About this task:
The response must restate the data exactly, with nothing left out.

Stored data:
──────────
(* ===== verification/GoUrl.v ===== *)
(** * net/url: [url.Parse], for the fields the driver reads

    [Scheme], [Host] and [Path] of an URL without a base; the user, the query and the
    fragment only decide whether the URL is an error ([None]). *)

From S2P Require Import Prelude GoStrings.

Definition byte (a : ascii) : nat := Ascii.nat_of_ascii a.

Definition is_upper (a : ascii) : bool := (65 <=? byte a) && (byte a <=? 90).
Definition is_lower (a : ascii) : bool := (97 <=? byte a) && (byte a <=? 122).
Definition is_alnum (a : ascii) : bool := is_upper a || is_lower a || is_digit a.

Definition one_of (s : string) (a : ascii) : bool := existsb (Ascii.eqb a) (chars s).

(** [strings.ToLower] of an ASCII string. *)
Definition lower (a : ascii) : ascii :=
  if is_upper a then Ascii.ascii_of_nat (byte a + 32) else a.

Fixpoint ToLower (s : string) : string :=
  match s with "" => "" | String a s' => String (lower a) (ToLower s') end.

(** ** The scheme *)

Inductive scheme_end := NoScheme | MissingScheme | SchemeAt (i : nat).

(** Where the scheme ends that starts the string; [i] characters were read. *)
Fixpoint scan_scheme (i : nat) (s : string) : scheme_end :=
  match s with
  | "" => NoScheme
  | String a s' =>
      if is_upper a || is_lower a then scan_scheme (S i) s'
      else if is_digit a || one_of "+-." a then
        if i =? 0 then NoScheme else scan_scheme (S i) s'
      else if Ascii.eqb a ":" then if i =? 0 then MissingScheme else SchemeAt i
      else NoScheme
  end.

Definition getscheme (rawurl : string) : option (string * string) :=
  match scan_scheme 0 rawurl with
  | NoScheme => Some ("", rawurl)
  | MissingScheme => None
  | SchemeAt i => Some (take_str i rawurl, drop_str (S i) rawurl)
  end.

(** ** Escapes *)

Inductive encoding := encodeHost | encodeZone | encodeOther.

Definition unhex (a : ascii) : option nat :=
  let n := byte a in
  if (48 <=? n) && (n <=? 57) then Some (n - 48)
  else if (97 <=? n) && (n <=? 102) then Some (n - 87)
  else if (65 <=? n) && (n <=? 70) then Some (n - 55)
  else None.

(** [shouldEscape] in a host or a zone. *)
Definition shouldEscape (a : ascii) : bool :=
  negb (is_alnum a || one_of "!$&'()*+,;=:[]<>-_.~" a || (byte a =? 34)).

(** May the character [v] be written as an escape? *)
Definition escape_allowed (mode : encoding) (v : nat) : bool :=
  match mode with
  | encodeHost => (128 <=? v) || (v =? 37)
  | encodeZone => (v =? 37) || (v =? 32) || negb (shouldEscape (Ascii.ascii_of_nat v))
  | encodeOther => true
  end.

(** May the character stand for itself? *)
Definition plain_allowed (mode : encoding) (a : ascii) : bool :=
  match mode with
  | encodeHost | encodeZone => (128 <=? byte a) || negb (shouldEscape a)
  | encodeOther => true
  end.

Fixpoint unescape (mode : encoding) (s : string) : option string :=
  match s with
  | "" => Some ""
  | String "%" s' =>
      match s' with
      | String a (String b s'') =>
          h ← unhex a;
          l ← unhex b;
          if escape_allowed mode (16 * h + l)
          then String (Ascii.ascii_of_nat (16 * h + l)) <$> unescape mode s''
          else None
      | _ => None
      end
  | String a s' => if plain_allowed mode a then String a <$> unescape mode s' else None
  end.

(** ** The authority *)

Definition validOptionalPort (port : string) : bool :=
  match port with
  | "" => true
  | String ":" digits => all_chars is_digit digits
  | _ => false
  end.

Definition parseHost (host : string) : option string :=
  if HasPrefix host "[" then
    i ← LastIndex host "]";
    if negb (validOptionalPort (drop_str (S i) host)) then None
    else match Index (take_str i host) "%25" with
         | Some zone =>
             host1 ← unescape encodeHost (take_str zone host);
             host2 ← unescape encodeZone (drop_str zone (take_str i host));
             host3 ← unescape encodeHost (drop_str i host);
             Some (host1 +:+ host2 +:+ host3)
         | None => unescape encodeHost host
         end
  else match LastIndex host ":" with
       | Some i => if validOptionalPort (drop_str i host) then unescape encodeHost host else None
       | None => unescape encodeHost host
       end.

Definition validUserinfo (s : string) : bool :=
  all_chars (λ a, is_alnum a || one_of "-._:~!$&'()*+,;=%@" a) s.

(** The host; the user and password must be valid. *)
Definition parseAuthority (authority : string) : option string :=
  match LastIndex authority "@" with
  | None => parseHost authority
  | Some i =>
      host ← parseHost (drop_str (S i) authority);
      let userinfo := take_str i authority in
      if negb (validUserinfo userinfo) then None
      else match cut ":" userinfo with
           | None => _ ← unescape encodeOther userinfo; Some host
           | Some (username, password) =>
               _ ← unescape encodeOther username;
               _ ← unescape encodeOther password;
               Some host
           end
  end.

(** ** [url.Parse] *)

Record URL := MkURL { u_Scheme : string; u_Host : string; u_Path : string }.

Definition is_ctl (a : ascii) : bool := (byte a <? 32) || (byte a =? 127).

(** The part before the first [c], and the part after it. *)
Definition split_at (c s : string) : string * string := default (s, "") (cut c s).

(** The part of the URL after the scheme, without the query. *)
Definition parse_rest (scheme rest : string) : option URL :=
  if negb (HasPrefix rest "/") then
    if negb (String.eqb scheme "") then Some (MkURL scheme "" "")          (* opaque *)
    else
      let colon := match Index rest ":", Index rest "/" with
                   | Some c, Some s => c <? s
                   | Some _, None => true
                   | None, _ => false
                   end in
      if colon : bool then None else MkURL scheme "" <$> unescape encodeOther rest
  else if (negb (String.eqb scheme "") || negb (HasPrefix rest "///")) && HasPrefix rest "//" then
    let rest := drop_str 2 rest in
    let '(authority, path) := match Index rest "/" with
                              | Some i => (take_str i rest, drop_str i rest)
                              | None => (rest, "")
                              end in
    host ← parseAuthority authority;
    MkURL scheme host <$> unescape encodeOther path
  else MkURL scheme "" <$> unescape encodeOther rest.

Definition parse_url (rawurl : string) : option URL :=
  if negb (all_chars (λ a, negb (is_ctl a)) rawurl) then None
  else if String.eqb rawurl "*" then Some (MkURL "" "" "*")
  else
    '(scheme, rest) ← getscheme rawurl;
    (* a query, or a single "?" at the end *)
    parse_rest (ToLower scheme) (split_at "?" rest).1.

Definition UrlParse (rawurl : string) : option URL :=
  let '(u, frag) := split_at "#" rawurl in
  url ← parse_url u;
  _ ← unescape encodeOther frag;
  Some url.

(** ** Examples *)

Example parse_socket :
  UrlParse "unix://tmp/csi.sock" = Some (MkURL "unix" "tmp" "/csi.sock").
Proof. reflexivity. Qed.

Example parse_rooted : UrlParse "unix:///csi/csi.sock" = Some (MkURL "unix" "" "/csi/csi.sock").
Proof. reflexivity. Qed.

Example parse_tcp : UrlParse "TCP://127.0.0.1:10000" = Some (MkURL "tcp" "127.0.0.1:10000" "").
Proof. reflexivity. Qed.

Example parse_bad_port : UrlParse "tcp://host:port" = None.
Proof. reflexivity. Qed.

Example parse_no_scheme : UrlParse "/tmp/csi.sock" = Some (MkURL "" "" "/tmp/csi.sock").
Proof. reflexivity. Qed.

(** ** Properties *)

Lemma unescape_other_plain s :
  no_char "%" s = true → unescape encodeOther s = Some s.
Proof.
  induction s as [|a s IH]; [done|]. rewrite no_char_cons. intros [Ha Hs].
  assert (unescape encodeOther (String a s) = String a <$> unescape encodeOther s) as ->.
  { destruct a as [[] [] [] [] [] [] [] []]; try done. }
  by rewrite IH.
Qed.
──────────
Exercise response:
(* ===== verification/GoUrl.v ===== *)
(** * net/url: [url.Parse], for the fields the driver reads

    [Scheme], [Host] and [Path] of an URL without a base; the user, the query and the
    fragment only decide whether the URL is an error ([None]). *)

From S2P Require Import Prelude GoStrings.

Definition byte (a : ascii) : nat := Ascii.nat_of_ascii a.

Definition is_upper (a : ascii) : bool := (65 <=? byte a) && (byte a <=? 90).
Definition is_lower (a : ascii) : bool := (97 <=? byte a) && (byte a <=? 122).
Definition is_alnum (a : ascii) : bool := is_upper a || is_lower a || is_digit a.

Definition one_of (s : string) (a : ascii) : bool := existsb (Ascii.eqb a) (chars s).

(** [strings.ToLower] of an ASCII string. *)
Definition lower (a : ascii) : ascii :=
  if is_upper a then Ascii.ascii_of_nat (byte a + 32) else a.

Fixpoint ToLower (s : string) : string :=
  match s with "" => "" | String a s' => String (lower a) (ToLower s') end.

(** ** The scheme *)

Inductive scheme_end := NoScheme | MissingScheme | SchemeAt (i : nat).

(** Where the scheme ends that starts the string; [i] characters were read. *)
Fixpoint scan_scheme (i : nat) (s : string) : scheme_end :=
  match s with
  | "" => NoScheme
  | String a s' =>
      if is_upper a || is_lower a then scan_scheme (S i) s'
      else if is_digit a || one_of "+-." a then
        if i =? 0 then NoScheme else scan_scheme (S i) s'
      else if Ascii.eqb a ":" then if i =? 0 then MissingScheme else SchemeAt i
      else NoScheme
  end.

Definition getscheme (rawurl : string) : option (string * string) :=
  match scan_scheme 0 rawurl with
  | NoScheme => Some ("", rawurl)
  | MissingScheme => None
  | SchemeAt i => Some (take_str i rawurl, drop_str (S i) rawurl)
  end.

(** ** Escapes *)

Inductive encoding := encodeHost | encodeZone | encodeOther.

Definition unhex (a : ascii) : option nat :=
  let n := byte a in
  if (48 <=? n) && (n <=? 57) then Some (n - 48)
  else if (97 <=? n) && (n <=? 102) then Some (n - 87)
  else if (65 <=? n) && (n <=? 70) then Some (n - 55)
  else None.

(** [shouldEscape] in a host or a zone. *)
Definition shouldEscape (a : ascii) : bool :=
  negb (is_alnum a || one_of "!$&'()*+,;=:[]<>-_.~" a || (byte a =? 34)).

(** May the character [v] be written as an escape? *)
Definition escape_allowed (mode : encoding) (v : nat) : bool :=
  match mode with
  | encodeHost => (128 <=? v) || (v =? 37)
  | encodeZone => (v =? 37) || (v =? 32) || negb (shouldEscape (Ascii.ascii_of_nat v))
  | encodeOther => true
  end.

(** May the character stand for itself? *)
Definition plain_allowed (mode : encoding) (a : ascii) : bool :=
  match mode with
  | encodeHost | encodeZone => (128 <=? byte a) || negb (shouldEscape a)
  | encodeOther => true
  end.

Fixpoint unescape (mode : encoding) (s : string) : option string :=
  match s with
  | "" => Some ""
  | String "%" s' =>
      match s' with
      | String a (String b s'') =>
          h ← unhex a;
          l ← unhex b;
          if escape_allowed mode (16 * h + l)
          then String (Ascii.ascii_of_nat (16 * h + l)) <$> unescape mode s''
          else None
      | _ => None
      end
  | String a s' => if plain_allowed mode a then String a <$> unescape mode s' else None
  end.

(** ** The authority *)

Definition validOptionalPort (port : string) : bool :=
  match port with
  | "" => true
  | String ":" digits => all_chars is_digit digits
  | _ => false
  end.

Definition parseHost (host : string) : option string :=
  if HasPrefix host "[" then
    i ← LastIndex host "]";
    if negb (validOptionalPort (drop_str (S i) host)) then None
    else match Index (take_str i host) "%25" with
         | Some zone =>
             host1 ← unescape encodeHost (take_str zone host);
             host2 ← unescape encodeZone (drop_str zone (take_str i host));
             host3 ← unescape encodeHost (drop_str i host);
             Some (host1 +:+ host2 +:+ host3)
         | None => unescape encodeHost host
         end
  else match LastIndex host ":" with
       | Some i => if validOptionalPort (drop_str i host) then unescape encodeHost host else None
       | None => unescape encodeHost host
       end.

Definition validUserinfo (s : string) : bool :=
  all_chars (λ a, is_alnum a || one_of "-._:~!$&'()*+,;=%@" a) s.

(** The host; the user and password must be valid. *)
Definition parseAuthority (authority : string) : option string :=
  match LastIndex authority "@" with
  | None => parseHost authority
  | Some i =>
      host ← parseHost (drop_str (S i) authority);
      let userinfo := take_str i authority in
      if negb (validUserinfo userinfo) then None
      else match cut ":" userinfo with
           | None => _ ← unescape encodeOther userinfo; Some host
           | Some (username, password) =>
               _ ← unescape encodeOther username;
               _ ← unescape encodeOther password;
               Some host
           end
  end.

(** ** [url.Parse] *)

Record URL := MkURL { u_Scheme : string; u_Host : string; u_Path : string }.

Definition is_ctl (a : ascii) : bool := (byte a <? 32) || (byte a =? 127).

(** The part before the first [c], and the part after it. *)
Definition split_at (c s : string) : string * string := default (s, "") (cut c s).

(** The part of the URL after the scheme, without the query. *)
Definition parse_rest (scheme rest : string) : option URL :=
  if negb (HasPrefix rest "/") then
    if negb (String.eqb scheme "") then Some (MkURL scheme "" "")          (* opaque *)
    else
      let colon := match Index rest ":", Index rest "/" with
                   | Some c, Some s => c <? s
                   | Some _, None => true
                   | None, _ => false
                   end in
      if colon : bool then None else MkURL scheme "" <$> unescape encodeOther rest
  else if (negb (String.eqb scheme "") || negb (HasPrefix rest "///")) && HasPrefix rest "//" then
    let rest := drop_str 2 rest in
    let '(authority, path) := match Index rest "/" with
                              | Some i => (take_str i rest, drop_str i rest)
                              | None => (rest, "")
                              end in
    host ← parseAuthority authority;
    MkURL scheme host <$> unescape encodeOther path
  else MkURL scheme "" <$> unescape encodeOther rest.

Definition parse_url (rawurl : string) : option URL :=
  if negb (all_chars (λ a, negb (is_ctl a)) rawurl) then None
  else if String.eqb rawurl "*" then Some (MkURL "" "" "*")
  else
    '(scheme, rest) ← getscheme rawurl;
    (* a query, or a single "?" at the end *)
    parse_rest (ToLower scheme) (split_at "?" rest).1.

Definition UrlParse (rawurl : string) : option URL :=
  let '(u, frag) := split_at "#" rawurl in
  url ← parse_url u;
  _ ← unescape encodeOther frag;
  Some url.

(** ** Examples *)

Example parse_socket :
  UrlParse "unix://tmp/csi.sock" = Some (MkURL "unix" "tmp" "/csi.sock").
Proof. reflexivity. Qed.

Example parse_rooted : UrlParse "unix:///csi/csi.sock" = Some (MkURL "unix" "" "/csi/csi.sock").
Proof. reflexivity. Qed.

Example parse_tcp : UrlParse "TCP://127.0.0.1:10000" = Some (MkURL "tcp" "127.0.0.1:10000" "").
Proof. reflexivity. Qed.

Example parse_bad_port : UrlParse "tcp://host:port" = None.
Proof. reflexivity. Qed.

Example parse_no_scheme : UrlParse "/tmp/csi.sock" = Some (MkURL "" "" "/tmp/csi.sock").
Proof. reflexivity. Qed.

(** ** Properties *)

Lemma unescape_other_plain s :
  no_char "%" s = true → unescape encodeOther s = Some s.
Proof.
  induction s as [|a s IH]; [done|]. rewrite no_char_cons. intros [Ha Hs].
  assert (unescape encodeOther (String a s) = String a <$> unescape encodeOther s) as ->.
  { destruct a as [[] [] [] [] [] [] [] []]; try done. }
  by rewrite IH.
Qed.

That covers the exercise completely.